[Mimedefang] unicode problem in mimedefang

Tue Feb 5 08:25:21 EST 2008

-----BEGIN PGP SIGNED MESSAGE-----
Hash: SHA1

On Fri, 1 Feb 2008, Jan-Pieter Cornet wrote:

>> i write the value of $fname in some file.
>> it works fine
>> but if filename is in japanese, then garbage characaters are written to file.
>> does mimedegang does not support unicode.

Well, what kind if "garbage" is it? Maybe, the garbage is no garbage at 
all for humans displaying the stuff in another character set or for a 
computer applying some nice decodings about it.

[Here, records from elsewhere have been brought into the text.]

(* ===== verification/Mimemap.v ===== *)
(** * Media types by extension (lib/handler/mimemap.c)

    The two hash tables are finite maps: from extensions to types, and from media types to types
    (the key of [typeset] is the media type of its members).  The order of the slots of a hash
    table is that of the list of the map.  A dynamic type is known by its number, that of its
    configuration of a path; reference counts only matter to release memory.  The list of default
    types (mimemap/defaults.c.h) is an argument of [h2o_mimemap_create]. *)
From S2P Require Import Prelude Strings.
From Stdlib Require Import ZArith Lia.
From stdpp Require Import base numbers option list gmap strings.
Open Scope Z_scope.

Record h2o_mime_attributes_t := MimeAttr {
  is_compressible : bool;
  priority_highest : bool }.

#[export] Instance mime_attr_eq_dec : EqDecision h2o_mime_attributes_t.
Proof. solve_decision. Defined.

Inductive h2o_mimemap_type_t :=
| TypeMimetype (mimetype : bytes) (attr : h2o_mime_attributes_t)
| TypeDynamic (pathconf : nat).

Record h2o_mimemap_t := Mimemap {
  mm_extmap : gmap bytes h2o_mimemap_type_t;
  mm_typeset : gmap bytes h2o_mimemap_type_t;
  mm_default_type : h2o_mimemap_type_t;
  mm_num_dynamic : Z }.

Definition dynamic_count (type : h2o_mimemap_type_t) : Z := match type with TypeMimetype _ _ => 0 | TypeDynamic _ => 1 end.

Definition on_unlink (m : h2o_mimemap_t) (type : h2o_mimemap_type_t) : h2o_mimemap_t :=
  Mimemap (mm_extmap m) (mm_typeset m) (mm_default_type m) (wrap64 (mm_num_dynamic m - dynamic_count type)).
Definition on_link (m : h2o_mimemap_t) (type : h2o_mimemap_type_t) : h2o_mimemap_t :=
  Mimemap (mm_extmap m) (mm_typeset m) (mm_default_type m) (wrap64 (mm_num_dynamic m + dynamic_count type)).

Definition add_to_typeset (ts : gmap bytes h2o_mimemap_type_t) (type : h2o_mimemap_type_t) : gmap bytes h2o_mimemap_type_t :=
  match type with
  | TypeMimetype mimetype _ => match ts !! mimetype with None => <[mimetype := type]> ts | Some _ => ts end
  | TypeDynamic _ => ts
  end.

Definition rebuild_typeset (m : h2o_mimemap_t) : h2o_mimemap_t :=
  Mimemap (mm_extmap m) (fold_left add_to_typeset (map_to_list (mm_extmap m)).*2 ∅) (mm_default_type m) (mm_num_dynamic m).

(** ** Attributes *)

(** The octets before the first semicolon. *)
Fixpoint before_params (mime : bytes) : bytes :=
  match mime with [] => [] | c :: s => if c =? 59 then [] else c :: before_params s end.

> Nope, mimedefang does nothing with unicode... because perl handles all
> that.

Well, that's not that easy, because:

a) Perl must know the character set, the string consists of.
b) When writing to a file, perl does not default to unicode, but to a 
"local" character set, most probably Latin1.
c) When reading a file, the same happens.
d) When a string is internally in utf8, it does not mean, this is real 
unicode, because possibly the other charset had been interpreted as 
Latin1, then decoded into perl-internal utf8.
(Well, this happens transparently and works only for clean systems.)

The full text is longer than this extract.